Totally unplanned, my reading lead me to contemplative prayer. I don’t remember how I first became acquainted with the practice, but I’ve really enjoyed it and it makes sense in so many ways. I’ve been reading mostly Thomas Merton but others as well.
I still “vocalize” my prayers as I’ve always done but with a different perspective. I’m trying not to ramble but pray from my heart. But in addition to that, I’ve added contemplative prayer. I’m learning to sit still and quiet and listen for God. Like a child sitting quietly in his Father’s lap.
I won’t get into the details of contemplative prayer other than the main thing is to not allow your thoughts to go anywhere…just be quiet. When you realize you’ve ventured away, you use a centering word or phrase to return from your thoughts. There’s no particular words required. I just use what comes to mind that morning: Jesus, grace, love, peace, repeating the Jesus prayer. Something very simple. It’s also strongly suggested that you don’t stop for any new seemingly important thoughts. If God has brought something to mind he won’t let it slip away, right?

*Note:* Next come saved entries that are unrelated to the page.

(* ===== verification/VerifierTheorems.v ===== *)
(** * Theorems on the artifact verifier

    What [verify_program] decides, what it buys the interpreter, and where the
    interpreter does something its annotation does not describe. *)

From S2P Require Import Prelude Dataflow RustStr Json Types Concurrency Platform Effects Transition Verifier Bindings KernelBase KernelScope KernelTick KernelCommands KernelApply Fixtures VerifierFacts TypedTick CommandTheorems.


(** The verifier decides every program: none of its four worklist loops can
    run past one visit per instruction. *)
Lemma verify_program_terminates p md : verify_program p md ≠ Err IterationBound.
Proof.
  change (bounded (verify_program p md)). unfold verify_program.
  apply bounded_bind; [by destruct (bool_decide _)|intros _ _].
  apply bounded_bind; [apply verify_metadata_bounded|intros _ _].
  apply bounded_bind; [apply height_walk_bounded|intros [H h] _].
  apply bounded_bind; [by destruct (ha_reachable_end h)|intros _ _].
  apply bounded_bind; [|intros c _; apply bounded_bind; [apply terminal_reachability_bounded|done]].
  apply bounded_bind; [apply control_walk_bounded|by intros []].
Qed.

(** C10: on a verified program whose words are all ones the annotation covers, a
    freshly started fibre is typed, and a tick of a typed snapshot never pops
    an empty operand or control stack, never leaves the instruction stream,
    and leaves every live fibre with the operands and the open scopes the
    verifier computed for its address. *)
Theorem verified_tick_safe {P : Platform} w limits H ha C ca :
  verify_program (wf_instructions w) (wf_metadata w) = Ok limits ->
  height_walk (wf_instructions w) = Ok (H, ha) -> control_walk (wf_instructions w) = Ok (C, ca) ->
  plain_program (wf_instructions w) H = true ->
  (max_stack limits < u32_max)%N -> (len (wf_instructions w) <= u32_max)%N ->
  (∀ id, fiber_typed H C (Fiber_new id 0)) ∧
  ∀ s ctx cmd, snapshot_typed H C (sn_fibers s) ->
    match apply_tick w s ctx cmd with
    | Ok t => snapshot_typed H C (derive_post_transition_frame s t).1
    | Err e => stuck e = false
    end.
Proof.
  intros Hv Hh Hc Hp Hl Hs.
  pose proof (verify_program_admitted _ _ _ _ _ _ _ Hv Hh Hc) as Had. split.
  - intros id. split; cbn; [apply (ad_heights _ _ _ _ Had)|].
    exists []. split; [apply (ad_stacks _ _ _ _ Had) | done].
  - intros s ctx cmd Hty.
    pose proof (apply_tick_safe (wf_instructions w) H C (max_stack limits) Had
      (λ a i, plain_program_at _ _ _ _ Hp) Hl Hs w s ctx eq_refl cmd Hty) as Hsafe.
    exact Hsafe.
Qed.

#[local] Existing Instance toy_platform.

(** ** Concrete programs *)

(** A workflow with the limits the verifier computes for it. *)
Definition verified_workflow (program : list Instr) : option ExecutableWorkflow :=
  let metadata := {|
    debug_map := ∅; join_plan := ∅; wait_plan := ∅; message_name_map := ∅;
    task_manifest := ["do_work"]; ffi_task_decls := ∅; v2_ffi_task_decls := ∅;
    v2_corr_sources := ∅; v2_guard_budgets := ∅;
    default_guard_budget := ScopeFailureBudget_conservative_default;
    default_retry_policy := RetryPolicy_conservative_default |} in
  match verify_program program metadata with
  | Ok limits => Some {| wf_abi_version := 1; wf_compiler_version := "toy";
      wf_instructions := program; wf_metadata := metadata; wf_limits := limits; wf_hash := toy_hash |}
  | Err _ => None
  end.

(** Commands in sequence, each on the state the previous one left. *)
Fixpoint run (w : ExecutableWorkflow) (s : Snapshot) (cmds : list Command) (rev : N)
  : Result TransitionError Snapshot :=
  match cmds with
  | [] => Ok s
  | c :: rest => t ← apply w s c (toy_context (5 + rev) rev); run w (snapshot_after s t) rest (rev + 1)
  end.


(** [run] fails with a stuck interpreter. *)
Definition gets_stuck (program : list Instr) (cmds : list Command) (e : TransitionError) : Prop :=
  ∃ w, verified_workflow program = Some w ∧ run w toy_snapshot cmds 1 = Err e ∧ stuck e = true.

Definition completion (key : string) : Command :=
  CEffectCompleted 0 (EOJob {|
    jc_job_key := key; jc_domain_payload := "{}";
    jc_expected_instance_payload_hash := toy_digest (as_bytes "{}");
    jc_orch_flags := ∅; jc_worker_id := None; jc_claim_token := None |}).

Ltac stuck_run := eexists; split; [vm_compute; reflexivity|]; split; vm_compute; reflexivity.

(** Two verified programs underflow the operand stack: the children of a
    fork start with no operands although the walk gives them their parent's
    height, and the results a native task declares are pushed only when its
    completion is already known. *)
Lemma verified_programs_underflow :
  gets_stuck [IPushBool true; IV2Fork [2; 3]%N 1; IJump 4; IJump 4; IPop; IV2Join 1; IEnd]
    [CTick None; CTick None] (StackUnderflow "Pop") ∧
  gets_stuck [IExecNative 0 0 1; IPop; IEnd]
    [CTick None; completion "1:pc_0:0:0"; CTick None] (StackUnderflow "Pop").
Proof. split; stuck_run. Qed.

(** Two verified programs leave the instruction stream: the interpreter
    continues past a rollback the walk treats as a dead end, and a counter
    branch may be the last word. *)
Lemma verified_programs_fall_off :
  gets_stuck [IPushBool true; IBrIf 3; IEnd; IV2GuardR; IV2CancelScope]
    [CTick None] (ProgramCounterOutOfBounds 5) ∧
  gets_stuck [IIncCounter 0; IPushBool true; IBrIf 4; IEnd; IBrCounterLt 0 3 0]
    [CTick None] (ProgramCounterOutOfBounds 5).
Proof. split; stuck_run. Qed.

(** The control-stack walk does not enter the handler of an error arm: a
    verified program closes a guard there that is no longer open, and the
    handler fibre underflows its control stack. *)
Lemma error_arm_unchecked :
  gets_stuck [IV2Guard 5; IV2GuardArmError None 6; IExecNative 0 0 0; IV2GuardEnd; IEnd; IEnd;
              IV2GuardEnd; IEnd]
    [CTick None; CEffectFailed 0 "1:pc_2:2:0" (BusinessRejection "x") "no" None 1; CTick None]
    (StackUnderflow "V2GuardEnd").
Proof. stuck_run. Qed.

(** ** Witness *)

(** Two branches that meet at a join, inside a guard. *)
Definition typed_program : list Instr :=
  [IV2Guard 6; IV2Fork [2; 3]%N 1; IJump 4; IJump 4; IV2Join 1; IV2GuardEnd; IEnd].

Definition typed_workflow : ExecutableWorkflow :=
  default (toy_workflow []) (verified_workflow typed_program).
Definition typed_heights : gmap N N * HeightAcc :=
  default (∅, mkHeightAcc false 0 0 0) (result_ok (height_walk typed_program)).
Definition typed_stacks : gmap N AbstractStack * ControlAcc :=
  default (∅, mkControlAcc 0 0 0) (result_ok (control_walk typed_program)).

Lemma verified_tick_safe_witness :
  typed_stacks.1 !! 4%N = Some [mkToken SKGuard 0; mkToken SKBarrier 1] ∧
  fiber_typed typed_heights.1 typed_stacks.1 (Fiber_new 10 0) ∧
  match apply_tick typed_workflow toy_snapshot (toy_context 5 1) (CTick None) with
  | Ok t => length (fibers_upsert t) = 2 ∧
      snapshot_typed typed_heights.1 typed_stacks.1 (derive_post_transition_frame toy_snapshot t).1
  | Err _ => False
  end.
Proof.
  assert (Hs := verified_tick_safe typed_workflow (wf_limits typed_workflow) typed_heights.1
    typed_heights.2 typed_stacks.1 typed_stacks.2 ltac:(vm_compute; reflexivity)
    ltac:(vm_compute; reflexivity) ltac:(vm_compute; reflexivity) ltac:(vm_compute; reflexivity)
    ltac:(vm_compute; reflexivity) ltac:(vm_compute; discriminate)).
  destruct Hs as [Hf Hs]. split; [vm_compute; reflexivity|]. split; [apply Hf|].
  specialize (Hs toy_snapshot (toy_context 5 1) (CTick None)).
  assert (Ht : snapshot_typed typed_heights.1 typed_stacks.1 (sn_fibers toy_snapshot)).
  { intros x f Hx. change (<[10%N := Fiber_new 10 0]> (∅ : gmap N Fiber) !! x = Some f) in Hx.
    apply lookup_insert_Some in Hx as [[_ <-]|[_ Hx]]; [apply Hf|].
    by apply lookup_empty_Some in Hx. }
  specialize (Hs Ht).
  assert (Hok : ∃ t, apply_tick typed_workflow toy_snapshot (toy_context 5 1) (CTick None) = Ok t ∧
    length (fibers_upsert t) = 2) by (eexists; split; vm_compute; reflexivity).
  destruct Hok as (t & E & Hl). rewrite E in Hs |- *. by split.
Defined.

I’ve noticed that over time God has brought some really powerful thoughts, memories, sin, and tasks to mind regularly during these times. They seem to come out of nowhere. The weird thing is that when it happens, it is so shocking that I literally open my eyes wide, and immediately start worrying or processing the thought in my own power. I’ve just been going with it pretty much as if it must be something God wants me to deal. I recently decided to focus on not doing that and staying quiet as intended during that prayer time. Like I said, God called it to my mind so it won’t easily be forgotten.
Overall, I believe that’s a sign that I’m progressing in prayer and just have a new hurdle. I’m growing. I hate to even call it progressing or growing because I honestly feel that God honors our time devoted to him whether we feel like it or not.
I highly recommend looking into and practicing contemplative prayer. Not necessarily as a replacement of anything else. As a believer, Christ is in you. You have been anointed with the Holy Spirit. It shouldn’t be scary to attempt to let Christ in you speak! Also, in these days of fast paced life with social media and the barrage of information, it’s just good to learn to sit quietly.